++++ Data for review ++++

Definition file_readlines (f : text_file) : M (list string) :=
  match f with
  | Text s => ret (PyText.readlines s)
  | Undecodable => raise (OtherError "UnicodeDecodeError") "invalid start byte"
  end.

(** The [for] loop of [read_list]: [result] grows by one stripped line per
    round. *)
Fixpoint read_list_loop (lines result : list string) : list string :=
  match lines with
  | [] => result
  | each :: rest =>
      let each := PyText.strip PyText.newline each in
      read_list_loop rest (result ++ [each])%list
  end.

Definition read_list (fname : string) : M (list string) :=
  let result := [] in
  do f <- open_text fname;
  try_finally
    (do lines <- file_readlines f;
     ret (read_list_loop lines result))
    (log (EvClose fname)).

End WithTexts.

(** What [read_list] makes of a text. *)
Definition stripped_lines (s : string) : list string :=
  map (PyText.strip PyText.newline) (PyText.readlines s).

End Files.

(** ** Saving waveforms *)

(** The argument [name] of [save_wave]: one str for the batch or a list. *)
Inductive name_arg : Type :=
| NameStr (s : string)
| NameList (l : list string).

Inductive wave_event : Type :=
| WavePrint (text : string)
| WaveWrite (path : string) (data : list spec_float) (samplerate : Z).

Module Waves.
Section WithWriter.
(** [sf.write], which may fail. *)
Context (sf_write : string -> list spec_float -> Z -> outcome unit).

(** The first argument of the format [%s_%s.wav]. *)
Definition stem (name : string) : string :=
  if negb (PyStr.contains ".wav" name) then PosixPath.basename name
  else PyText.split_first "." (PosixPath.basename name).

Definition wave_path (savepath name : string) (i : nat) : string :=
  PosixPath.join savepath (stem name ++ "_" ++ PyText.str_of_nat i ++ ".wav").

(** The [for] loop from index [i] on; [rows] is [waveform[i:]], a row being
    the list of its channels.  Each round evaluates [name[i]], prints,
    takes channel 0 of the row and writes it. *)
Fixpoint save_wave_loop (savepath : string) (name : list string)
    (rows : list (list (list spec_float))) (i : nat) : outcome unit * list wave_event :=
  match rows with
  | [] => (Return tt, [])
  | row :: rest =>
      match name !! i with
      | None => (Raise (Exn (OtherError "IndexError") "list index out of range"), [])
      | Some n =>
          let path := wave_path savepath n i in
          let printed := WavePrint ("Save audio to " ++ path) in
          match row with
          | [] =>
              (Raise (Exn (OtherError "IndexError")
                        "index 0 is out of bounds for axis 1 with size 0"),
               [printed])
          | data :: _ =>
              match sf_write path data 16000 with
              | Raise e => (Raise e, [printed; WaveWrite path data 16000])
              | Return _ =>
                  let '(o, evs) := save_wave_loop savepath name rest (S i) in
                  (o, printed :: WaveWrite path data 16000 :: evs)
              end
          end
      end
  end.

Definition save_wave (waveform : list (list (list spec_float))) (savepath : string)
    (name : name_arg) : outcome unit * list wave_event :=
  let name :=
    match name with
    | NameList l => l
    | NameStr s => replicate (length waveform) s
    end in
  save_wave_loop savepath name waveform 0.

(** The paths handed to [sf.write], in order. *)
Definition written (evs : list wave_event) : list string :=
  omap (fun e => match e with WaveWrite path _ _ => Some path | WavePrint _ => None end) evs.

End WithWriter.
End Waves.

(** ** The progress callback *)

Inductive bar_event : Type :=
| BarNew (maxval : Z)
| BarStart
| BarUpdate (value : Z)
| BarFinish.

(** What the module uses of the library [progressbar]: the making of a bar
    with a [maxval], and the methods [start], [update] and [finish] of the
    bar made with [maxval].  Each of them may raise, and what a call does
    may depend on the calls before it: the list [before] holds the calls
    the callback has made so far, oldest first. *)
Record bar_library : Type := BarLibrary {
  bar_new : list bar_event -> Z -> outcome unit;
  bar_start : Z -> list bar_event -> outcome unit;
  bar_update : Z -> list bar_event -> Z -> outcome unit;
  bar_finish : Z -> list bar_event -> outcome unit
}.

Module Progress.

(** The object: [pbar] is [None] or the bar, known by the [maxval] it was
    made with; a bar counts as true. *)
Record MyProgressBar : Type := { pbar : option Z }.

Definition init : MyProgressBar := {| pbar := None |}.

Section WithLibrary.
Context (lib : bar_library).

(** The [if] block of [__call__], after which [self.pbar] is the bar: when
    there is none, one is made, assigned, and started. *)
Definition the_bar (self : MyProgressBar) (before : list bar_event) (total_size : Z)
  : outcome Z * MyProgressBar * list bar_event :=
  match pbar self with
  | Some maxval => (Return maxval, self, [])
  | None =>
      match bar_new lib before total_size with
      | Raise e => (Raise e, self, [BarNew total_size])
      | Return _ =>
          let self := {| pbar := Some total_size |} in
          match bar_start lib total_size (before ++ [BarNew total_size])%list with
          | Raise e => (Raise e, self, [BarNew total_size; BarStart])
          | Return _ => (Return total_size, self, [BarNew total_size; BarStart])
          end
      end
  end.

(** [__call__], after the calls [before]: the outcome, the object, and the
    calls it has added. *)
Definition call (self : MyProgressBar) (before : list bar_event)
    (block_num block_size total_size : Z)
  : outcome unit * MyProgressBar * list bar_event :=
  match the_bar self before total_size with
  | (Raise e, self, made) => (Raise e, self, made)
  | (Return maxval, self, made) =>
      let downloaded := block_num * block_size in
      if downloaded <? total_size
      then (bar_update lib maxval (before ++ made)%list downloaded, self,
            (made ++ [BarUpdate downloaded])%list)
      else (bar_finish lib maxval (before ++ made)%list, self,
            (made ++ [BarFinish])%list)
  end.

(** The callback called on each entry of [reports] in turn, until a call
    raises. *)
Fixpoint calls (self : MyProgressBar) (before : list bar_event)
    (reports : list (Z * Z * Z))
  : outcome unit * MyProgressBar * list bar_event :=
  match reports with
  | [] => (Return tt, self, [])
  | (block_num, block_size, total_size) :: rest =>
      match call self before block_num block_size total_size with
      | (Raise e, self, evs) => (Raise e, self, evs)
      | (Return _, self, evs) =>
          let '(o, self, evs') := calls self (before ++ evs)%list rest in
          (o, self, (evs ++ evs')%list)
      end
  end.

End WithLibrary.
End Progress.

(** ** A second environment

    [sys.modules] holds a copy of [a.b] that is older than the source: its
    [C] is another class, and it has a name [Legacy] the source has lost. *)

Module Stale.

++++

= Assignment =
Your answer should be exactly the lines of the data above, from the first through the line containing "map (PyText.strip PyText.newline)".

= Task result =
Definition file_readlines (f : text_file) : M (list string) :=
  match f with
  | Text s => ret (PyText.readlines s)
  | Undecodable => raise (OtherError "UnicodeDecodeError") "invalid start byte"
  end.

(** The [for] loop of [read_list]: [result] grows by one stripped line per
    round. *)
Fixpoint read_list_loop (lines result : list string) : list string :=
  match lines with
  | [] => result
  | each :: rest =>
      let each := PyText.strip PyText.newline each in
      read_list_loop rest (result ++ [each])%list
  end.

Definition read_list (fname : string) : M (list string) :=
  let result := [] in
  do f <- open_text fname;
  try_finally
    (do lines <- file_readlines f;
     ret (read_list_loop lines result))
    (log (EvClose fname)).

End WithTexts.

(** What [read_list] makes of a text. *)
Definition stripped_lines (s : string) : list string :=
  map (PyText.strip PyText.newline) (PyText.readlines s).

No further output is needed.